The difference between those and the new battery is that the researchers have found a way to convert that liquid to a thick paste – into what is known as a ‘quasi-solid-state’ – without much compromising electrolytic performance.
The paste is made by adding a solid powder to the electrolyte, which is a highly conductive (~0.42S/cm) molten mixture of sodium and potassium carbonates.
Normally, adding enough powder to solidify the liquid would badly compromise conductivity, but in this case the powder is itself conductive – nano-fine ‘yttrium-stabilised zirconia’ – with the result that conductivity stays at a useful ~0.22 S/cm.
The mixed carbonate liquid still evaporates out of the quasi-solid, but at half the rate it did before.

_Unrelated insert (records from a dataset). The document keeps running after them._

Lemma lex_ok l : Forall tok_ok (lex l).
Proof.
  remember (length l) as n eqn:Hn. revert l Hn. induction (lt_wf n) as [n _ IH]. intros l ->. rewrite lex_eq.
  pose proof (drop_while_length (strchr whitespace) l) as Hd. destruct (drop_while _ l) as [|c r] eqn:E; [constructor|]. cbn in Hd.
  pose proof (drop_while_length word_char r) as Hw. apply drop_while_head in E.
  case_bool_decide as Eg.
  - assert (Hg : tok_ok (TSym c)) by (rewrite Eg; cbn; unfold symbols; set_solver). destruct r as [|c' r']; [constructor; [done|constructor]|]. cbn in Hd.
    case_bool_decide; constructor; try done.
    + apply (IH (length r')); [lia|done].
    + apply (IH (length (c' :: r'))); [cbn; lia|done].
  - destruct (strchr symbols c) eqn:Es; constructor.
    + by apply bool_decide_eq_true_1 in Es.
    + apply (IH (length r)); [lia|done].
    + exists c. eexists. split; [done|]. unfold word_char. by rewrite E, Es.
    + apply (IH (length (drop_while word_char r))); [lia|done].
Qed.

Definition head_in (toks : list byte) (ts : list tok) : bool :=
  match ts with [] => false | t :: _ => strchr toks (tok_first t) end.

Lemma head_word toks w ts : tok_ok (TWord w) → bool_decide (toks ⊆ symbols) = true → head_in toks (TWord w :: ts) = false.
Proof.
  intros (c & r & -> & Hc) Hs%bool_decide_eq_true_1. cbn. apply bool_decide_eq_false_2. intros Hin%Hs.
  unfold word_char in Hc. unfold strchr in Hc. rewrite (bool_decide_eq_true_2 (c ∈ symbols)) in Hc by done. by rewrite andb_false_r in Hc.
Qed.

Section calls.
Context {B : Type}.
Implicit Types (Q : B → list tok → Prop).

Lemma wpp_peek toks (k : bool → M (list tok) B) Q E ts : wpp (k (head_in toks ts)) Q E ts → wpp (peek toks ≫= k) Q E ts.
Proof. done. Qed.
Lemma wpp_token (k : byte * word → M (list tok) B) Q E t ts : wpp (k (tok_kind t)) Q E ts → wpp (gettoken ≫= k) Q E (t :: ts).
Proof. done. Qed.
Lemma wpp_ret b Q E ts : Q b ts → wpp (mret b) Q E ts.
Proof. done. Qed.
End calls.

(** The next token is one of these symbols, or there is none. *)
Definition follow (cs : list byte) (ts : list tok) : Prop :=
  match ts with [] => True | TSym c :: _ => c ∈ cs | _ => False end.

Lemma follow_mono cs ds ts : cs ⊆ ds → follow cs ts → follow ds ts.
Proof. intros Hs. destruct ts as [|[c| |w] ts]; cbn; auto. Qed.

“So far, to the best of our knowledge, this is the first report on quasi-solid-state molten electrolyte for high-temperature metal-salt batteries,” said the research team in the scientific paper ‘Quasi-solid-state electrolyte for rechargeable high-temperature molten salt iron-air battery‘, published in the journal Energy Storage Materials.
The 800°C proof-of-concept iron-oxygen battery showed high capacity and, aside from some electrolyte evaporation, no significant deterioration in capacity over 80 charge-discharge cycles.
“Energy densities of our battery is comparable with that of lithium-ion batteries, but ours offers a higher power density and longer discharge-charging cycle life, and also better safety in terms flammable materials,” said Chen – the paper puts energy density at 380Wh/kg, and columbic efficiency above 90%.
Yttrium is a rate-earth and not particularly abundant.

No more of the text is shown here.